Wieczny początek. Beata Szady

Чтение книги онлайн.

Читать онлайн книгу Wieczny początek - Beata Szady страница 5

Wieczny początek - Beata Szady Sulina

Скачать книгу

      Polskie władze również mogły przewieźć emigrantów urodzonych w Prusach Wschodnich, a żyjących w Polsce (było ich znacznie mniej), jednak nie zrobiły tego, bo były zajęte „czerwonym potopem ze wschodu”.

      Klęska

      11 lipca 1920 roku był niedzielą ciepłą i słoneczną, jak przystało na lato, ale też bardzo elegancką. Kobiety włożyły zwiewne białe sukienki i kapelusze. Mężczyźni przywdziali garnitury. Maria Zientara-Malewska, poetka warmińska, tak wspomina ten dzień: „Ojciec ubrał się w czarny surdut, my także włożyłyśmy na siebie najlepsze ubrania. Przecież to była dla nas uroczysta chwila”.

      Do urn pośpieszyli z samego rana. Jak podała „Gazeta Olsztyńska”, przed południem oddano od sześćdziesięciu sześciu do siedemdziesięciu pięciu procent głosów.

      Wieczorem zamknięto lokale wyborcze i podliczono głosy.

      Klęska totalna. Dwa procent ludności opowiedziało się za Polską.

      Większość polskich głosów (pięć tysięcy) padła w powiecie olsztyńskim – sercu Warmii. Najmniej było ich w powiecie giżyckim (Mazury) – dziewięć.

      Na Mazurach „Ostpreußen” wybrało aż 99,32 procent mieszkańców. Mazurskie miasto Olecko z powodu osiągniętego tam stuprocentowego zwycięstwa plebiscytowego zmieniło nazwę na Treuburg – Wierny Gród.
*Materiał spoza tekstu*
Inductive EventType :=
| KDispatchAccepted | KTurnStarted | KProgressObserved | KModelObserved | KRuntimeErrorObserved
| KUserInputRequired | KUserInputResolved | KTurnCompleted | KVerificationAccepted
| KAttemptFailed | KRetryDue | KTaskCancelled | KTaskFailed.

#[export] Instance EventType_eq_dec : EqDecision EventType.
Proof. solve_decision. Defined.

#[export] Instance EventType_enum : JsEnum EventType := {
  enum_all := [KDispatchAccepted; KTurnStarted; KProgressObserved; KModelObserved;
               KRuntimeErrorObserved; KUserInputRequired; KUserInputResolved; KTurnCompleted;
               KVerificationAccepted; KAttemptFailed; KRetryDue; KTaskCancelled; KTaskFailed];
  enum_str t := match t with
    | KDispatchAccepted => "dispatch_accepted" | KTurnStarted => "turn_started"
    | KProgressObserved => "progress_observed" | KModelObserved => "model_observed"
    | KRuntimeErrorObserved => "runtime_error_observed"
    | KUserInputRequired => "user_input_required" | KUserInputResolved => "user_input_resolved"
    | KTurnCompleted => "turn_completed" | KVerificationAccepted => "verification_accepted"
    | KAttemptFailed => "attempt_failed" | KRetryDue => "retry_due"
    | KTaskCancelled => "task_cancelled" | KTaskFailed => "task_failed" end;
}.

#[export] Instance EventType_enum_laws : JsEnumLaws EventType.
Proof. enum_laws. Qed.

Definition TRANSITIONS (t : EventType) (s : TaskState) : bool :=
  match t with
  | KDispatchAccepted => bool_decide (s ∈ [TkClaimed; TkDispatching])
  | KTurnStarted => bool_decide (s ∈ [TkClaimed; TkDispatching; TkRunning])
  | KProgressObserved => bool_decide (s ∈ [TkRunning])
  | KModelObserved => bool_decide (s ∈ [TkDispatching; TkRunning])
  | KRuntimeErrorObserved => bool_decide (s ∈ [TkDispatching; TkRunning])
  | KUserInputRequired => bool_decide (s ∈ [TkDispatching; TkRunning])
  | KUserInputResolved => bool_decide (s ∈ [TkWaitingForUser])
  | KTurnCompleted => bool_decide (s ∈ [TkRunning])
  | KVerificationAccepted => bool_decide (s ∈ [TkVerifying])
  | KAttemptFailed => bool_decide (s ∈ [TkClaimed; TkDispatching; TkRunning; TkVerifying])
  | KRetryDue => bool_decide (s ∈ [TkRetryQueued])
  | KTaskCancelled | KTaskFailed => negb (TERMINAL_STATES s)
  end.

(** What the runtime reported of the current attempt. *)
Record TaskRuntime := {
  rt_correlation_id : option string;
  rt_thread_id : option string;
  rt_turn_id : option string;
  rt_actual_model : option string;
  rt_actual_model_evidence_ref : option string;
  rt_model_evidence : json;
  rt_runtime_profile : json;
  rt_runtime_status : option string;
}.

Record TaskTimes := {
  tm_claimed_at : option Z;
  tm_dispatch_accepted_at : option Z;
  tm_turn_started_at : option Z;
  tm_last_progress_at : option Z;
  tm_finished_at : option Z;
}.

(** What a definition fixes of a task. *)
Record TaskDefinition := {
  td_task_id : string;
  td_dependencies : list string;
  td_priority : option Z;
  td_created_at : option Z;
  td_execution_revision : Z;
  td_cycle_id : string;
  td_execution_key : string;
  td_initial_state : TaskState;
}.

Record Task := {
  tk_task_id : string;
  tk_dependencies : list string;
  tk_priority : option Z;
  tk_created_at : option Z;
  tk_execution_revision : Z;
  tk_cycle_id : string;
  tk_execution_key : string;
  tk_state : TaskState;
  tk_blocker_reason : option string;
  tk_attempt : Z;
  tk_dispatch_id : option string;
  tk_retry_at : option Z;
  tk_last_error : option string;
  tk_runtime : TaskRuntime;
  tk_times : TaskTimes;
}.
      Na dwadzieścia osiem wsi, w których większość głosów padła na Polskę, aż dwudziestu pięciu nie udało się przyłączyć do kraju. Powodem było położenie geograficzne – byłyby one odcięte od terytorium Polski pasmem miejscowości niemieckich. Pozostawiono je więc przy Prusach Wschodnich. Jedynie trzy udało się przyłączyć do Rzeczpospolitej. Były to wsie przygraniczne w powiecie ostródzkim na Mazurach: Groszki, Napromek i Lubstynek.

      Przyczyny klęski

      Niemiecki mistrz propagandy Max Worgitzki uważał, że to „idea łączności z ziemią rodzinną” zadecydowała o miażdżącym zwycięstwie Niemiec.
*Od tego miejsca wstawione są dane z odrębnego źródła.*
Lemma kernel0_ok : is_ok (createKernelState (JInt 2) JUndef) = true.
Proof. vm_compute. reflexivity. Defined.
Definition kernel0 : KernelState := ok_get _ kernel0_ok.

Lemma definitions_ok : is_ok (mapR normalizeTaskDefinition sample_items) = true.
Proof. vm_compute. reflexivity. Defined.
Definition sample_definitions : list TaskDefinition := ok_get _ definitions_ok.

Lemma sample_brings_idle : tasks_admitted idle sample_tasks.
Proof.
  intros items ds [= <-] Hds. rewrite (ok_get_eq _ definitions_ok) in Hds. injection Hds as <-.
  vm_compute. repeat constructor.
Qed.

(** One start succeeds, the other one fails. *)
Definition sample_adapter (d : Dispatch) : res Outcome :=
  Ok (if String.eqb (dp_task_id d) "build"
      then Fulfilled (JObj [("thread_id", JStr "thread-1")]) else Rejected "no such model").

Definition event (id type task_id : string) : json :=
  JObj [("event_id", JStr id); ("type", JStr type); ("task_id", JStr task_id);
        ("observed_at", JStr "2026-01-01T00:00:05.000Z")].

Definition tick : operation := OTick sample_adapter sample_tasks now0 0 10 default_retry.
Definition finish_build : list operation :=
  [OEvent (event "e1" "turn_started" "build"); OEvent (event "e2" "turn_completed" "build");
   OEvent (event "e3" "verification_accepted" "build")].

(** The sample really runs: a started and a requeued task, then an accepted one. *)
Example sample_states :
  (λ s, (activeCount s, map (λ id, tk_state <$> ks_tasks s !! id) ["build"; "docs"; "lint"; "ship"]))
    <$> [run kernel0 [tick]; run kernel0 (tick :: finish_build)]
  = [(1%Z, [Some TkDispatching; Some TkRetryQueued; Some TkEligible; Some TkWaitingForDependency]);
     (0%Z, [Some TkAccepted; Some TkRetryQueued; Some TkEligible; Some TkWaitingForDependency])].
Proof. vm_compute. reflexivity. Qed.

Definition busy_run : list operation :=
  [tick; OEvent (event "e1" "turn_started" "build"); tick].

Lemma kernel_stays_bounded_witness :
  let s := run kernel0 busy_run in
  Forall (brings idle) busy_run ∧ (activeCount s <= 2)%Z ∧ activeCount s = 1%Z.
Proof.
  assert (Forall (brings idle) busy_run) as Hb by (repeat constructor; apply sample_brings_idle).
  split_and!; [exact Hb| |vm_compute; reflexivity].
  apply (kernel_stays_bounded (JInt 2) JUndef kernel0 _ (ok_get_eq _ kernel0_ok) Hb).
Defined.

Lemma finished_and_applied_stay_witness :
  let s := run kernel0 (tick :: finish_build) in
  applyKernelEvent (run s [tick]) (event "e3" "task_failed" "build") = Ok (sorted_ids (run s [tick])).
Proof.
  destruct (finished_and_applied_stay (JInt 2) JUndef kernel0 (tick :: finish_build) [tick]
    (ok_get_eq _ kernel0_ok)) as [_ Happlied].
  assert (is_ok (normalizeEvent (event "e3" "task_failed" "build")) = true) as He
    by (vm_compute; reflexivity).
  apply (Happlied _ _ (ok_get_eq _ He)). apply (bool_decide_unpack _). vm_compute. exact I.
Defined.

Lemma plan_ok : is_ok (planDispatchTick (run kernel0 []) sample_tasks now0 0 10) = true.
Proof. vm_compute. reflexivity. Defined.
Definition sample_plan : TickPlan := ok_get _ plan_ok.

Lemma outcomes_ok : is_ok (mapR sample_adapter (tp_dispatches sample_plan)) = true.
Proof. vm_compute. reflexivity. Defined.
Definition sample_outcomes : list Outcome := ok_get _ outcomes_ok.

Lemma tick_carries_out_the_plan_witness :
  length sample_outcomes = 2 ∧
  ∃ r, runDispatchTick sample_adapter (run kernel0 []) sample_tasks now0 0 10 default_retry = Ok r ∧
    Forall (landed (tr_state r)) (zip sample_outcomes (tp_dispatches sample_plan)).
Proof.
  split; [vm_compute; reflexivity|].
  destruct (tick_carries_out_the_plan (JInt 2) JUndef kernel0 [] sample_tasks now0 0 10 sample_plan
    sample_adapter sample_outcomes default_retry (ok_get_eq _ kernel0_ok) (ok_get_eq _ plan_ok)
    (ok_get_eq _ outcomes_ok)) as (r & Hr & _ & Hl).
  - vm_compute. reflexivity.
  - vm_compute. reflexivity.
  - apply (bool_decide_unpack _). vm_compute. exact I.
  - exists r. split; [exact Hr|exact Hl].
Defined.

(** After the tick nothing can start: the reason is a task in flight. *)
Definition busy : KernelState := run kernel0 [tick; OTick sample_adapter sample_tasks now0 0 10 default_retry].

Lemma stalled_plan_ok : is_ok (planDispatchTick busy sample_tasks now0 0 10) = true.
Proof. vm_compute. reflexivity. Defined.
Definition stalled_plan : TickPlan := ok_get _ stalled_plan_ok.

Lemma idle_tick_has_a_reason_witness :
  tp_dispatches stalled_plan = [] ∧
  ((∀ id t, ks_tasks (tp_state stalled_plan) !! id = Some t → tk_state t = TkAccepted) ∨
   (∃ id t, ks_tasks (tp_state stalled_plan) !! id = Some t ∧ held (tk_state t) = true)).
Proof.
  assert (tp_dispatches stalled_plan = []) as Hnone by (vm_compute; reflexivity).
  split; [exact Hnone|].
  apply (idle_tick_has_a_reason busy sample_items sample_definitions now0 0 10 stalled_plan).
  - apply (ok_get_eq _ definitions_ok).
  - assert (forallb (λ d, forallb (λ dep, bool_decide (dep ∈ map td_task_id sample_definitions))
      (td_dependencies d)) sample_definitions = true) as Hall by (vm_compute; reflexivity).
    intros d dep Hd Hdep. rewrite forallb_forall in Hall.
    specialize (Hall d (proj1 (list_elem_of_In _ _) Hd)). rewrite forallb_forall in Hall.
    eapply bool_decide_eq_true_1, Hall. by apply list_elem_of_In.
  - assert (set_Forall (λ id, id ∈ map td_task_id sample_definitions) (dom (ks_tasks busy))) as Hall.
    { apply (bool_decide_unpack _). vm_compute. exact I. }
    exact Hall.
  - apply (ok_get_eq _ stalled_plan_ok).
  - reflexivity.
  - exact Hnone.
Defined.

(** Only the definitions at hand are checked for cycles: two reconciliations leave a cycle in the
    state, and its tasks wait for each other. *)
Example cycle_through_two_reconciliations :
  let s := run kernel0 [OReconcile (JArr [task "a" ["b"]]) now0; OReconcile (JArr [task "b" ["a"]]) now0] in
  map (λ id, (tk_state <$> ks_tasks s !! id, tk_dependencies <$> ks_tasks s !! id)) ["a"; "b"]
  = [(Some TkWaitingForDependency, Some ["b"]); (Some TkWaitingForDependency, Some ["a"])].
Proof. vm_compute. reflexivity. Qed.

(** A start that is rejected without a message makes the whole tick throw, after the other starts
    were made. *)
Example silent_rejection_loses_the_tick :
  runDispatchTick (λ d, Ok (if String.eqb (dp_task_id d) "build" then Fulfilled JNull else Rejected ""))
    kernel0 sample_tasks now0 0 10 default_retry = Err TypeError.
Proof. vm_compute. reflexivity. Qed.

(** A retry that is reported due without a time is not held back. *)
Example retry_due_without_time :
  tk_state <$> ks_tasks (run kernel0 [tick;
    OEvent (JObj [("event_id", JStr "r1"); ("type", JStr "retry_due"); ("task_id", JStr "docs")])])
    !! "docs" = Some TkEligible.
Proof. vm_compute. reflexivity. Qed.
End KernelSample.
      Głosować miała ludność, która na pewno nie była całkowicie niemieckiego pochodzenia. Ludność, która jeszcze dzisiaj w przeważającej części posługuje się na co dzień w mowie potocznej polskim dialektem. […] A mimo to ponad 98% niemieckich głosów! Taki cel mógł zostać osiągnięty wśród nie czysto niemieckiej ludności tylko poprzez fakt, że udało się stworzyć zwarty front jedności. To z kolei było możliwe jedynie dzięki idei, której nadano spajającą wszystkich siłę nośnika frontu jedności. Tą ideą jest poczucie przywiązania do ziemi ojczystej.
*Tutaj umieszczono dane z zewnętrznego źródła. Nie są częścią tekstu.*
(* ===== verification/CutoverBoundary.v ===== *)
(** The provider-settlement cutover, execution
    ([packages/business-orchestrator/src/provider-settlement-cutover-boundary.js], lines 413-432 and
    1123-1520): a system principal activates the second settlement contract.  The projection is
    replayed, authorised and assessed; the two-event batch of [Cutover] is built from it,
    prevalidated, and committed at the revision it was assessed at.  A lost race is assessed again;
    an uncertain commit is settled by reading the receipt back.

    The store, the authoriser, the resolver of readiness, the projection adapter and the clock are
    injected by the code and are parameters here.  The computations are those of the command
    boundary: an awaited call is a point at which other processes may act, and what is asked of the
    store is recorded. *)

From Stdlib Require Import ZArith Lia String.
From stdpp Require Import base tactics list strings option.
From S2P Require Import Prelude JsString JsDate Json JsonText JsonCanon SettlementPolicy.
From S2P Require Import ContractBase WorkOrderFacts PlanContract CommandBoundary CommandLaws.
From S2P Require Import CommandWitnesses Cutover.

Abbreviation raise := CommandBoundary.throw.
Abbreviation CUTOVER code := (BusinessProviderSettlementCutoverBoundaryError code) (only parsing).
Abbreviation PREVALIDATION_INVALID :=
  "BUSINESS_PROVIDER_SETTLEMENT_CUTOVER_PREVALIDATION_INVALID" (only parsing).
Abbreviation CAS_EXHAUSTED :=
  "BUSINESS_PROVIDER_SETTLEMENT_CUTOVER_GLOBAL_CAS_EXHAUSTED" (only parsing).

(** The event store, as the boundary sees it; [cs_others] is what other processes do to it before
    a call. *)
Class CutoverStore (S : Type) := {
  cs_replay : nat → S → res json;
  cs_commit : nat → json → S → res json * S;
  cs_others : nat → S → S;
}.

(** The injected services, by the number of the call. *)
Class CutoverServices := {
  cv_authenticate : nat → json → res json;
  cv_authorize : nat → string → CutoverEnvelope → json → json → res json;
  cv_resolveReadiness : nat → CutoverEnvelope → string → json → ProjectedReadiness → res json;
  cv_prevalidate : nat → json → json → Epoch → res json;
  cv_clock : nat → json;
  cv_aborted : nat → bool;
  cv_interruption : nat → option Interruption;
  cv_maxGlobalCasRetries : nat;
}.

(** ** Replay *)

Definition MAX_PROJECTION_BYTES : Z := 64 * 1024 * 1024.

Definition normalizeReplay (value : json) : res json :=
  let state := prop "state" value in
  let sequence := prop "journal_sequence" (prop "watermark" value) in
  unless is_object value && is_object state && is_object (prop "watermark" value)
      && match sequence with JInt z => is_safe_integer z && (0 <=? z)%Z | _ => false end
      && forallb (λ k, is_object (prop k state))
           ["work_orders"; "command_receipts"; "observation_receipts"; "internal_receipts"; "outbox"]
      && is_int (prop "schema_version" state) PROVIDER_SETTLEMENT_CUTOVER_PROJECTION_SCHEMA_VERSION
      && match state with JObj fs => has_own fs "provider_settlement_epoch" | _ => false end
    throw PROJECTION_INVALID in
  Ok value.

Definition immutableProjectionSnapshot (value : json) : res json :=
  match canonicalJson value with
  | Err _ => boundaryError PROJECTION_INVALID
  | Ok serialized =>
      unless (utf8Bytes serialized <=? MAX_PROJECTION_BYTES)%Z throw PROJECTION_INVALID in
      Ok (canon value)
  end.

(** The projection and its watermark, as the boundary works with them. *)
Definition replayed_snapshot (value : json) : res (json * json) :=
  let* replay := normalizeReplay value in
  let* state := immutableProjectionSnapshot (prop "state" replay) in
  let* watermark := canonicalClone (prop "watermark" replay) PROJECTION_INVALID in
  Ok (state, watermark).

Definition evidence_json (r : ReadinessEvidence) : json :=
  JObj [("readiness_assessment_ref", content_ref_json (re_readiness_assessment_ref r));
        ("assessment", assessment_json (re_projected_readiness r))].

(** [error instanceof BusinessProviderSettlementCutoverBoundaryError] stays as it is, any other
    error is reported under [code]. *)
Definition reported (code : string) (e : error) : error :=
  match e with
  | BusinessProviderSettlementCutoverBoundaryError c => CUTOVER c
  | _ => CUTOVER code
  end.

(** [error?.code === code] *)
Definition code_is (code : string) (e : error) : bool :=
  match e with
  | EventStoreError c | SystemError c | BusinessProviderSettlementCutoverBoundaryError c =>
      String.eqb c code
  | _ => false
  end.

Definition race_lost (e : error) : bool :=
  code_is "EVENT_REVISION_CONFLICT" e || code_is "EVENT_LOCK_BUSY" e.

Section Execute.
Context `{Sha256}.
Context {Store : Type} {store : CutoverStore Store} {services : CutoverServices}.
Abbreviation io := (M Store).

(** Other processes act, and a call passes. *)
Definition passes (w : World Store) : World Store :=
  MkWorld (cs_others (w_time w) (w_store w)) (S (w_time w)) (w_commits w).

Definition throwIfAborted : io unit :=
  λ w, (if cv_aborted (w_time w)
        then boundaryError "BUSINESS_PROVIDER_SETTLEMENT_CUTOVER_ABORTED" else Ok tt, w).

(** [callDependency(name, invoke, externalSignal, timeoutMs)]; without a signal nothing aborts. *)
Definition callDependency {A} (signal : bool) (invoke : nat → Store → res A) : io A := λ w,
  if signal && cv_aborted (w_time w)
  then (boundaryError "BUSINESS_PROVIDER_SETTLEMENT_CUTOVER_ABORTED", w)
  else
    let w' := passes w in
    (match cv_interruption (w_time w), signal with
     | Some Aborts, true => boundaryError "BUSINESS_PROVIDER_SETTLEMENT_CUTOVER_ABORTED"
     | Some TimesOut, _ => boundaryError "BUSINESS_PROVIDER_SETTLEMENT_CUTOVER_DEPENDENCY_TIMEOUT"
     | _, _ => invoke (w_time w) (w_store w')
     end, w').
      – Uważam, że na wynik plebiscytu znaczący wpływ miała I wojna światowa – tłumaczy Marek Wiktor Leyk, pełnomocnik marszałka warmińsko-mazurskiego do spraw mniejszości narodowych i etnicznych. – Otóż w obliczu tej wojny wśród mieszkańców Prus Wschodnich zmieniła się optyka, gdyż mężczyźni stali się żołnierzami niemieckimi broniącymi swojej ojczyzny. Na froncie nastąpiło przebudowanie ich psychiki. Oni tam poczuli się obywatelami Niemiec. To dlatego u Mazurów i Warmiaków przeważyła w plebiscycie identyfikacja niemiecka.

      Mieszkanka warmińskiej Purdy, gdzie jedna trzecia mieszkańców opowiedziała się za Polską (był to całkiem niezły wynik), w 1948 roku podała takie oto przyczyny wygranej Niemiec:

      Jedyna droga awansu społecznego prowadziła do grupy narodowej niemieckiej. W Purdzie przetrwały we wsi wspomnienia o Polsce jako o kraju bardzo biednym […]. Polska nie dawała w ich pojęciu gwarancji, że będą mieli takie same lub lepsze warunki gospodarcze. Bogactwo płynące od strony Niemców było bardziej atrakcyjne od biedy, która zaglądała od strony polskiej.

      Polscy działacze plebiscytowi, również ci z reportażu Interludium mazurskie, przyczynę klęski upatrywali w „doskonale rozbudowanym aparacie propagandowym”, „niezwykle sprawnie działających bojówkach” i niemieckim terrorze.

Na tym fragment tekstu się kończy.